La sociología, al observar estos principios en su práctica profesional, lo único que ha hecho ha sido participar en la cultura científica. Como parte integrante del proceso de racionalización, esta cultura no puede escapar a un segundo examen. Después de todo, el silencio moral que la ciencia se ha impuesto a sí misma ha revelado algunos de sus aspectos más ocultos, por ejemplo, cuando el problema de la producción y recogida de los cadáveres en Auschwitz se planteó como un «problema médico». No es fácil pasar por alto las advertencias de Franklin M. Littell sobre la crisis de credibilidad de la universidad moderna: «¿Qué tipo de facultad de medicina educó a Mengele y a sus asociados? ¿Qué departamentos de antropología prepararon al personal del ‘Instituto de la Herencia Ancestral’ de la Universidad de Estrasburgo?»[37]. No hay que preguntarse por quién dobla esta campana en concreto. Para evitar la tentación de restarle importancia a estas preguntas y considerar que tienen simplemente un significado histórico, podemos remitirnos al análisis de Colin Gray sobre la fuerza que impulsa la carrera del armamento nuclear: «Necesariamente, los científicos y los tecnólogos de los dos bandos ‘compiten’ para minimizar su propia ignorancia.
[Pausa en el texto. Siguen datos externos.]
Definition drawProgressBar (rt : Runtime) (metadata : Metadata)
  (term : TerminalSize) : list Effect :=
  let x := GoInt.add term.(startX) 20 in
  let y4 := GoInt.add term.(startY) 4 in
  let y5 := GoInt.add term.(startY) 5 in
  let tt := timeText metadata in
  moveCursor x y4 ++ [Stdout (GoStrings.Repeat " " 60)]
  ++ moveCursor x y5 ++ [Stdout (GoStrings.Repeat " " 60)]
  ++ moveCursor x y4 ++ [Stdout (bar rt metadata)]
  ++ moveCursor
       (GoInt.add x (GoInt.quo (GoInt.sub barWidth (GoStrings.len tt)) 2)) y5
  ++ [Stdout tt].

Definition handleKeyboard (sd : SpotifyDisplay) (event : TermboxEvent)
  : SpotifyDisplay * bool :=
  let '(sd1, redraw1) :=
    match event.(evKey) with
    | KeyArrowUp => (setVertical sd "top", true)
    | KeyArrowDown => (setVertical sd "bottom", true)
    | KeyArrowLeft => (setHorizontal sd "left", true)
    | KeyArrowRight => (setHorizontal sd "right", true)
    | KeyOther => (sd, false)
    end in
  if Ascii.eqb event.(evCh) "c"%char
  then (setVertical (setHorizontal sd1 "center") "center", true)
  else (sd1, redraw1).

(** The three text lines of the [ticker.C] case. *)
Definition drawTrackInfo (metadata : Metadata) (term : TerminalSize)
  : list Effect :=
  let x := GoInt.add term.(startX) 20 in
  moveCursor x term.(startY) ++ [Stdout "♫ Now Playing"]
  ++ moveCursor x (GoInt.add term.(startY) 1) ++ [Stdout metadata.(Title)]
  ++ moveCursor x (GoInt.add term.(startY) 2)
  ++ [Stdout ("by " ++ metadata.(Artist))].

(** The block "Update artwork if changed", entered when [artworkDue]. *)
Definition artworkDue (sd : SpotifyDisplay) (metadata : Metadata) : bool :=
  negb (String.eqb metadata.(ArtURL) sd.(currentArtURL))
  && negb (String.eqb metadata.(ArtURL) "").

Definition updateArtwork (env : TickEnv) (sd : SpotifyDisplay)
  (metadata : Metadata) (term : TerminalSize)
  : SpotifyDisplay * list Effect :=
  let sd' := setArtURL sd metadata.(ArtURL) in
  let '(fx, r) := downloadArtwork env sd' metadata.(ArtURL) in
  match r with
  | Ok imagePath =>
      if String.eqb imagePath "" then (sd', fx)
      else
        let '(fx2, r2) :=
          displayImage env imagePath term.(startX) term.(startY) in
        match r2 with
        | Err e => (sd', fx ++ fx2 ++ [Log ("Display error: " ++ e)])
        | _ => (sd', fx ++ fx2)
        end
  | Err e => (sd', fx ++ [Log ("Artwork error: " ++ e)])
  | Panic => (sd', fx)
  end.

(** One iteration of the loop on [case <-ticker.C]. *)
Definition tick (rt : Runtime) (env : TickEnv) (sd : SpotifyDisplay)
  : SpotifyDisplay * list Effect * Status :=
  let term := getTerminalSize sd (fst env.(termSize)) (snd env.(termSize)) in
  let '(logs, r) := getMetadata rt env in
  match r with
  | Panic => (sd, logs, Crashed)
  | Err e => (sd, logs ++ [Log ("Error getting metadata: " ++ e)], Running)
  | Ok metadata =>
      let draw := drawTrackInfo metadata term
                  ++ drawProgressBar rt metadata term in
      if artworkDue sd metadata then
        let '(sd', fx) := updateArtwork env sd metadata term in
        (sd', logs ++ draw ++ fx, Running)
      else (sd, logs ++ draw, Running)
  end.

(** One iteration of the [for { select { ... } }] loop of [Run]. *)
Definition step (rt : Runtime) (sd : SpotifyDisplay) (ev : LoopEvent)
  : SpotifyDisplay * list Effect * Status :=
  match ev with
  | Keyboard event =>
      match event.(evType) with
      | EventKey =>
          if Ascii.eqb event.(evCh) "q"%char then (sd, [], Terminating)
          else
            let '(sd', redraw) := handleKeyboard sd event in
            if redraw then (setArtURL sd' "", clearScreen, Running)
            else (sd', [], Running)
      | EventOtherType => (sd, [], Running)
      end
  | Tick env => tick rt env sd
  | Signal => (sd, [], Terminating)
  end.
El enemigo no es la tecnología soviética sino los hechos físicos desconocidos que atraen la atención de los científicos […] Los equipos de científicos dedicados a la investigación, altamente motivados, tecnológicamente competentes y provistos de los fondos adecuados, generarán inevitablemente una serie sin fin de ideas con las que construir nuevas y más refinadas armas»[38].
Una primera versión de este capítulo se publicó en The British Journal of Sociology en diciembre de 1988.